Where does resistance increase come from?
“The problem is that corrosion builds up on the electrodes, taking up space that could have housed lithium ions and making it harder for the lithium to reach available spaces,” according to the university.
The team explored the interactions among the electrodes, trying different electrolyte chemistries, looking at subtle changes that occurred within the electrolyte at different locations in the battery during charging and discharging.
While the prime suspect was the anode, findings pointed to damaging molecules that were forming near the nickel-manganese-cobalt oxide cathode, whose reactions went on to crack and corrode the cathode.
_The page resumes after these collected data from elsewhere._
(** X5: [add_defaults] returns an object (the instance itself, or a copy
    when [copy] is on, the instance then staying as it was) on which inc is
    1 and mean is True where they were unset, every field that was set has
    kept its value, gini and theil are as they were, the four names are
    attributes, and nothing else has changed. *)
Theorem add_defaults_fills h self o copy :
  h !! self = Some o ->
  exists x o' h',
    add_defaults self copy h = (h', OK x)
    /\ (if copy then h !! x = None /\ h' !! self = Some o else x = self)
    /\ h' !! x = Some o'
    /\ field o' "inc" = (if is_None (field o "inc") then VNum (of_Z 1) else field o "inc")
    /\ field o' "mean" = (if is_None (field o "mean") then VBool true else field o "mean")
    /\ field o' "gini" = field o "gini"
    /\ field o' "theil" = field o "theil"
    /\ (forall k, k ∈ ["inc"; "mean"; "gini"; "theil"]%string -> is_Some (o' !! k))
    /\ (forall k, k ∉ ["inc"; "mean"; "gini"; "theil"]%string -> o' !! k = o !! k).
Proof.
  intros E. unfold add_defaults.
  assert (Hf : forall k d, (k, d) ∈ defaults (F := F) ->
             field (apply_fields false defaults o) k
             = if is_None (field o k) then d else field o k)
    by (intros; by apply apply_defaults_field).
  assert (Hg : forall k, (k, VNone) ∈ defaults (F := F) ->
             field (apply_fields false defaults o) k = field o k).
  { intros k Hk. rewrite (Hf k VNone Hk).
    destruct (field o k); reflexivity. }
  destruct copy.
  - exists (fresh (dom h)), (apply_fields false defaults o),
      (<[fresh (dom h) := apply_fields false defaults o]> h).
    split; [by apply update_copy|].
    split; [split; [apply fresh_not_live|]|].
    { rewrite lookup_insert_ne; [done|]. intros Heq. by apply (fresh_ne h self o). }
    split; [apply lookup_insert_eq|].
    split; [apply Hf; repeat constructor|].
    split; [apply Hf; repeat constructor|].
    split; [apply Hg; repeat constructor|].
    split; [apply Hg; repeat constructor|].
    split; [intros k Hk; by apply apply_fields_present|].
    intros k Hk. by apply apply_fields_absent.
  - exists self, (apply_fields false defaults o),
      (<[self := apply_fields false defaults o]> h).
    split; [by apply update_inplace|].
    split; [done|].
    split; [apply lookup_insert_eq|].
    split; [apply Hf; repeat constructor|].
    split; [apply Hf; repeat constructor|].
    split; [apply Hg; repeat constructor|].
    split; [apply Hg; repeat constructor|].
    split; [intros k Hk; by apply apply_fields_present|].
    intros k Hk. by apply apply_fields_absent.
Qed.
End ConfigurationMore.
(** The four steps of [compare_common_metrics], when System A has a
    [consensus_proof] section. *)
Lemma compare_common_metrics_steps (btdcoded core : pyval) (cmp : pydict)
    (cp : pyval) :
  py_index btdcoded "consensus_proof" = Ok cp ->
  compare_common_metrics btdcoded core = Ok cmp ->
  exists c1 c2 c3,
    compare_one btdcoded core "check_transaction" "transaction_validation"
      "transaction_validation" [] [] = Ok c1 /\
    compare_one btdcoded core "sha256_1kb" "hash_operations"
      "hash_operations" hash_note c1 = Ok c2 /\
    compare_block btdcoded core "connect_block" "connect_block" c2 = Ok c3 /\
    compare_block btdcoded core "connect_block_multi_tx"
      "connect_block_multi_tx" c3 = Ok cmp.
Proof.
  intros Hcp. unfold compare_common_metrics.
  destruct (compare_one btdcoded core "check_transaction" _ _ _ _)
    as [c1|] eqn:S1; cbn [bind]; [|discriminate].
  destruct (compare_one btdcoded core "sha256_1kb" _ _ _ _)
    as [c2|] eqn:S2; cbn [bind]; [|discriminate].
  rewrite (py_in_index _ _ _ Hcp). cbn [bind compare_blocks block_benchmarks].
  destruct (compare_block btdcoded core "connect_block" _ _)
    as [c3|] eqn:S3; cbn [bind]; [|discriminate].
  destruct (compare_block btdcoded core "connect_block_multi_tx" _ _)
    as [c4|] eqn:S4; cbn [bind]; [|discriminate].
  intros [= <-]. exists c1, c2, c3. auto.
Qed.

Lemma mean_ms_of_present (a_stat a_ms v : pyval) :
  py_index a_stat "mean_ms" = Ok v ->
  mean_ms_of a_stat = Ok a_ms -> a_ms = v.
Proof.
  unfold mean_ms_of. destruct a_stat; cbn [py_index py_get]; try discriminate.
  destruct (dict_get "mean_ms" d) as [x|]; [|discriminate].
  intros [= <-].
  destruct (dict_get "mean_ns" d); cbn [bind];
    (destruct (py_truediv _ _); cbn [bind]; [|discriminate]);
    now intros [= <-].
Qed.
“It was a non-obvious outcome,” said fellow researcher Youngmin Ko, from the Lawrence Berkely National Laboratory. “We found that mixing salts in the electrolyte could suppress the reactivity of typically reactive species, which formed a stabilising corrosion-resistant coating.”
Massachusetts-based 24M Technologies, another member of the research consortium, built a proof-of-concept cell (above) to the new recipe, which was tested at Battery Aero (left), a company founded by Michigan’s Viswanathan.
Repeated simulated cycles of take-off, flight and landing revealed that the new cell maintained its power-to-energy ratio four times longer than the reference.
24M is now due to built a complete battery, scheduled to be rested in flight next year.
The experimental technique used to identify the damaging molecules was borrowed from biology, where it is loosely called ‘omics’. It is now going to be used to exploring the interactions of electrolyte components in transportation and grid-scale batteries.
The aviation work, which also involved the The University of California, Berkeley, is published as ‘Omics-enabled understanding of electric aircraft battery electrolytes‘ in Joule.